'''

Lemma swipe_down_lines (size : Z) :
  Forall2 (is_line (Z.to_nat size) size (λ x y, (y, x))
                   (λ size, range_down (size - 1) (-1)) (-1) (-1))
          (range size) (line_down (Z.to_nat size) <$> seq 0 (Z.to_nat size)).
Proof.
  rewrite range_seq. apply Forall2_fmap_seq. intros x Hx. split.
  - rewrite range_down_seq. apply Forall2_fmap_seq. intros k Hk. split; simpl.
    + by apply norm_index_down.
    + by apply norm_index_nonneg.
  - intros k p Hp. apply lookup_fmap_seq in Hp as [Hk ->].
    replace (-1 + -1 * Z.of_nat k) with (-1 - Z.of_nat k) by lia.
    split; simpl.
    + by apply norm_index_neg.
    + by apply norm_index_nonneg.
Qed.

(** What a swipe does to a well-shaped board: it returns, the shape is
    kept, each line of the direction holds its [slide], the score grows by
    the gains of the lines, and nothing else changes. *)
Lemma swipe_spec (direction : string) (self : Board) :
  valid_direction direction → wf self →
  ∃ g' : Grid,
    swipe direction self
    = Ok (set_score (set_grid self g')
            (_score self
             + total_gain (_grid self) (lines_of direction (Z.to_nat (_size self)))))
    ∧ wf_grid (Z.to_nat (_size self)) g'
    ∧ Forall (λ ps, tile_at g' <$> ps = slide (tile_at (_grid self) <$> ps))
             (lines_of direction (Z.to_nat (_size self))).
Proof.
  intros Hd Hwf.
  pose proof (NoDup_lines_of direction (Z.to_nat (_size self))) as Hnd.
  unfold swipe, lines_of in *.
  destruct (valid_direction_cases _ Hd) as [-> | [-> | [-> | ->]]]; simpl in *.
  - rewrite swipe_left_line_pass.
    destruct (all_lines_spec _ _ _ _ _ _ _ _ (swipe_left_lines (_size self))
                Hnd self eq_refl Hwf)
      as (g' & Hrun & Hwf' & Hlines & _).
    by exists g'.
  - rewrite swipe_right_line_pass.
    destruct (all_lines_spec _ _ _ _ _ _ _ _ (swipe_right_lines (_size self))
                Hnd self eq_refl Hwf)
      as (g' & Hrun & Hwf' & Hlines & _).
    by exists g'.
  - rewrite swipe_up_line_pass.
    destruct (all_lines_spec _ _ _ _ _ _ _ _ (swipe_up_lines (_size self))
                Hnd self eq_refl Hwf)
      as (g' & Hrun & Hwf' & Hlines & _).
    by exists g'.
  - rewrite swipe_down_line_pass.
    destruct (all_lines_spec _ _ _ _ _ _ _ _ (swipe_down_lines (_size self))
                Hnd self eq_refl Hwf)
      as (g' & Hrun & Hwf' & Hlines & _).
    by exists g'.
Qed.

'''
'''

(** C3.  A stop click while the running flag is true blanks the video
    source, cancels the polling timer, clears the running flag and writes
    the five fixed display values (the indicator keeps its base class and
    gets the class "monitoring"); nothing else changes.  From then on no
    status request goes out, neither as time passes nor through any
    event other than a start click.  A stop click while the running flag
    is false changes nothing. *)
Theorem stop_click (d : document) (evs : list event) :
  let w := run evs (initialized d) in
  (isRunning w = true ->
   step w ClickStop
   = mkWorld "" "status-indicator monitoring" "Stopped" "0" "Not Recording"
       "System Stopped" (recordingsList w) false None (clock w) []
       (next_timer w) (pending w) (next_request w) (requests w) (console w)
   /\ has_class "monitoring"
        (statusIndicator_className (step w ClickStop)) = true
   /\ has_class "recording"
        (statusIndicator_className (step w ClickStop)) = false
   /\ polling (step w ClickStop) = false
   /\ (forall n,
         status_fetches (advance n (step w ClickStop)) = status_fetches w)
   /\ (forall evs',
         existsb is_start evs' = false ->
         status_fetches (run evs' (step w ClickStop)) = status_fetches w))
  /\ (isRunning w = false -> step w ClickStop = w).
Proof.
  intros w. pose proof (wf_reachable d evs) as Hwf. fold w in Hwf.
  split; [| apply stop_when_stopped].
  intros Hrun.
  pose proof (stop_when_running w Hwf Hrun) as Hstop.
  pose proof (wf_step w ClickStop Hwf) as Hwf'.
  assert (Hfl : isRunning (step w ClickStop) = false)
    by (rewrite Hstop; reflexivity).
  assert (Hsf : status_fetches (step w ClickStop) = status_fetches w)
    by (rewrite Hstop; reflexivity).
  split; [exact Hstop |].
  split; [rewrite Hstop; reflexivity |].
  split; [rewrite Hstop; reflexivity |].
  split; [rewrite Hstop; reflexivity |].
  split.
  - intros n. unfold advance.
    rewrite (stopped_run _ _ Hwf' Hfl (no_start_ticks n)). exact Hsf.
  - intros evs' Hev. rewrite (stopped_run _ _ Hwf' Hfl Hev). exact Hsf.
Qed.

'''

> _What to produce_:
What you give back should be only the lines of the records above, starting at the line with "gets the class" and ending at the line with "existsb is_start evs' = false ->", restated word for word.

> _Task result_:
    gets the class "monitoring"); nothing else changes.  From then on no
    status request goes out, neither as time passes nor through any
    event other than a start click.  A stop click while the running flag
    is false changes nothing. *)
Theorem stop_click (d : document) (evs : list event) :
  let w := run evs (initialized d) in
  (isRunning w = true ->
   step w ClickStop
   = mkWorld "" "status-indicator monitoring" "Stopped" "0" "Not Recording"
       "System Stopped" (recordingsList w) false None (clock w) []
       (next_timer w) (pending w) (next_request w) (requests w) (console w)
   /\ has_class "monitoring"
        (statusIndicator_className (step w ClickStop)) = true
   /\ has_class "recording"
        (statusIndicator_className (step w ClickStop)) = false
   /\ polling (step w ClickStop) = false
   /\ (forall n,
         status_fetches (advance n (step w ClickStop)) = status_fetches w)
   /\ (forall evs',
         existsb is_start evs' = false ->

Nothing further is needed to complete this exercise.